=== YOUR GOAL ===
Every line from the one containing "(** Without a" to the one containing "Definition ex_listing : list" in the records below, both included, must be set down exactly, and no other line.
┌─ INFORMATION SUPPLIED
(** Whatever listing shows a tree, the scan reads the tree in the order of the listing. *)
Lemma scan_shows np : forall full es, dt_ok full np = true -> proc_ok np = true -> shows np es ->
  exists m, scan_with scan_entry es (DeviceNode (dn_name np) full 0 [] []) = Ok (0, m) /\ same_tree np m /\ listed es m.
Proof.
  induction np as [nm fn ph ps cs IH] using device_node_ind. intros full es Hok Hp Hs.
  inversion Hs as [? ? ? ? ? extra dirs ? Hx Hdirs Hnd Hes]; subst. cbn [dn_name].
  cbn [proc_ok] in Hp. apply andb_true_iff in Hp as [Hps Hcs].
  cbn [dt_ok] in Hok. apply andb_true_iff in Hok as [Hok Hds]. apply andb_true_iff in Hok as [Hok Hpo].
  apply andb_true_iff in Hok as [Hok ->%Z.eqb_eq]. apply andb_true_iff in Hok as [->%bool_decide_eq_true_1 _].
  destruct (shown_children full cs dirs) as (Hr & Hf & Hst).
  { clear Hs Hes Hnd Hpo Hps. revert Hcs Hds IH. induction Hdirs as [|c d cs dirs (es' & -> & Hc) _ IHd]; [constructor|].
    cbn [forallb]. intros [[Hv Hpc]%andb_true_iff Hcs]%andb_true_iff [Hdc Hds]%andb_true_iff [IHc IH]%Forall_cons_1.
    constructor; [|by apply IHd]. destruct (IHc _ es' Hdc Hpc Hc) as (m & Hm & Ht). by exists es', m. }
  assert (Hread : Forall (readable full) es).
  { rewrite Hes. repeat (constructor; [done|]). apply Forall_app. split; [|done]. rewrite map_app. apply Forall_app. split.
    - destruct Hx as [->|[v ->]]; constructor; [|done]. split; [done|]. by exists v.
    - clear -Hps Hpo. induction ps as [|p ps IH]; [done|]. cbn [forallb] in *.
      apply andb_true_iff in Hps as [[Hv Hz]%andb_true_iff Hps]. apply andb_true_iff in Hpo as [Hp Hpo]. constructor; [|by apply IH].
      split; [done|]. exists (prop_data p). split; [done|]. intros E. unfold phandle_size in Hz. rewrite bool_decide_eq_true_2 in Hz by done. by apply Nat.eqb_eq in Hz. }
  rewrite scan_readable by done. eexists. split; [done|]. cbn [app]. split; [|constructor; by apply readable_listed].
  assert (Hfiles : omap file_prop es ≡ₚ extra ++ ps).
  { rewrite Hes, !omap_app, Hf, app_nil_r, map_app, omap_app. cbn [omap list_omap file_prop app]. by rewrite omap_made_up, omap_files. }
  assert (Htrees : omap (sub_tree full) es ≡ₚ omap (sub_tree full) dirs).
  { rewrite Hes, !omap_app, omap_file_trees. done. }
  assert (Hph : dn_phandle (fold_left add_prop (omap file_prop es) (DeviceNode nm full 0 [] [])) = phandle_of ps).
  { rewrite (phandle_perm _ _ Hfiles), fold_left_app.
    - unfold phandle_of. apply phandle_congr. by rewrite made_up_phandle.
    - rewrite Hfiles. rewrite Hes in Hnd. rewrite !fmap_app in Hnd. apply list.NoDup_app in Hnd as (_ & _ & Hnd).
      apply list.NoDup_app in Hnd as (Hnd & _). by rewrite !prop_names, <-fmap_app in Hnd. }
  rewrite Hph. by eapply SameTree.
Qed.

Lemma read_shown np es proc : root_ok np = true -> proc_ok np = true -> shows np es ->
  exists m, of_read_proc_devicetree None (Ok es) proc = Ok m /\ same_tree np m /\ listed es m.
Proof.
  intros Hok Hp Hs. unfold root_ok in Hok. apply andb_true_iff in Hok as [Hn%bool_decide_eq_true_1 Hok].
  destruct (scan_shows np [] es Hok Hp Hs) as (m & Hm & Ht). rewrite Hn in Hm. exists m. split; [|done].
  unfold of_read_proc_devicetree, scan_proc_dir. cbn [read_file of_new_node]. by rewrite Hm.
Qed.

(** Without a blob from the firmware, reading directories that show a tree gives that
    tree, but for the files [name] and with properties and children in the order of the
    listings. *)
Theorem shown_tree_read np es proc (Hok : root_ok np = true) (Hp : proc_ok np = true) (Hs : shows np es) :
  exists m, of_read_proc_devicetree None (Ok es) proc = Ok m /\ same_tree np m /\ listed es m.
Proof. by apply read_shown. Qed.

(** The directories of the tree above, with the children first and files [name]. *)
Definition ex_sub_listing : list dirent :=
  [OtherFile (cstr "."); OtherFile (cstr ".."); RegFile (cstr "name") (File 5 (Ok (cstr "gpio" ++ [0u8])));
   RegFile (cstr "flag") (File 0 (Ok [])); RegFile (cstr "phandle") (File 4 (Ok (be32 7)))].
Definition ex_listing : list dirent :=
  [SubDir (cstr "gpio") (Ok tt) ex_sub_listing; OtherFile (cstr "."); RegFile (cstr "model") (File 6 (Ok (cstr "board" ++ [0u8]))); OtherFile (cstr "..");
   RegFile (cstr "name") (File 1 (Ok [0u8]))].

Lemma names_unique es : bool_decide (NoDup (d_name <$> es)) = true -> NoDup (d_name <$> es).
Proof. by intros H%bool_decide_eq_true_1. Qed.
Lemma ex_listing_shows : shows ex_proc_tree ex_listing.
Proof.
  eapply (Shows _ _ _ _ _ [Property (cstr "name") (Some [0u8])] [SubDir (cstr "gpio") (Ok tt) ex_sub_listing]).
  - right. by eexists.
  - constructor; [|constructor]. eexists. split; [reflexivity|].
    eapply (Shows _ _ _ _ _ [Property (cstr "name") (Some (cstr "gpio" ++ [0u8]))] []); [right; by eexists|constructor| |].
    + apply names_unique. vm_compute. reflexivity.
    + cbn [map app]. do 3 constructor. apply perm_swap.
  - apply names_unique. vm_compute. reflexivity.
  - unfold ex_listing. cbn [map app]. solve_Permutation.
Qed.

Lemma shown_tree_read_witness :
  exists m, of_read_proc_devicetree None (Ok ex_listing) (Err (- ENOENT)) = Ok m /\ same_tree ex_proc_tree m /\ listed ex_listing m.
Proof. apply (shown_tree_read ex_proc_tree ex_listing (Err (- ENOENT))); [vm_compute; reflexivity..|exact ex_listing_shows]. Defined.

(** When the scan of the first directory fails in its middle, the second one is
    read into what it left. *)
Example proc_scan_twice :
  let broken := [RegFile (cstr "model") (File 1 (Ok [0u8])); RegFile (cstr "serial") (File 4 (Err (- 13)))] in
  let fine := [RegFile (cstr "model") (File 1 (Ok [0u8]))] in
  of_read_proc_devicetree None (Ok broken) (Ok fine)
  = Ok (DeviceNode [] [] 0 [Property (cstr "model") (Some [0u8]); Property (cstr "model") (Some [0u8])] []).
Proof. reflexivity. Qed.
└─
=== ANSWER SPACE ===
(** Without a blob from the firmware, reading directories that show a tree gives that
    tree, but for the files [name] and with properties and children in the order of the
    listings. *)
Theorem shown_tree_read np es proc (Hok : root_ok np = true) (Hp : proc_ok np = true) (Hs : shows np es) :
  exists m, of_read_proc_devicetree None (Ok es) proc = Ok m /\ same_tree np m /\ listed es m.
Proof. by apply read_shown. Qed.

(** The directories of the tree above, with the children first and files [name]. *)
Definition ex_sub_listing : list dirent :=
  [OtherFile (cstr "."); OtherFile (cstr ".."); RegFile (cstr "name") (File 5 (Ok (cstr "gpio" ++ [0u8])));
   RegFile (cstr "flag") (File 0 (Ok [])); RegFile (cstr "phandle") (File 4 (Ok (be32 7)))].
Definition ex_listing : list dirent :=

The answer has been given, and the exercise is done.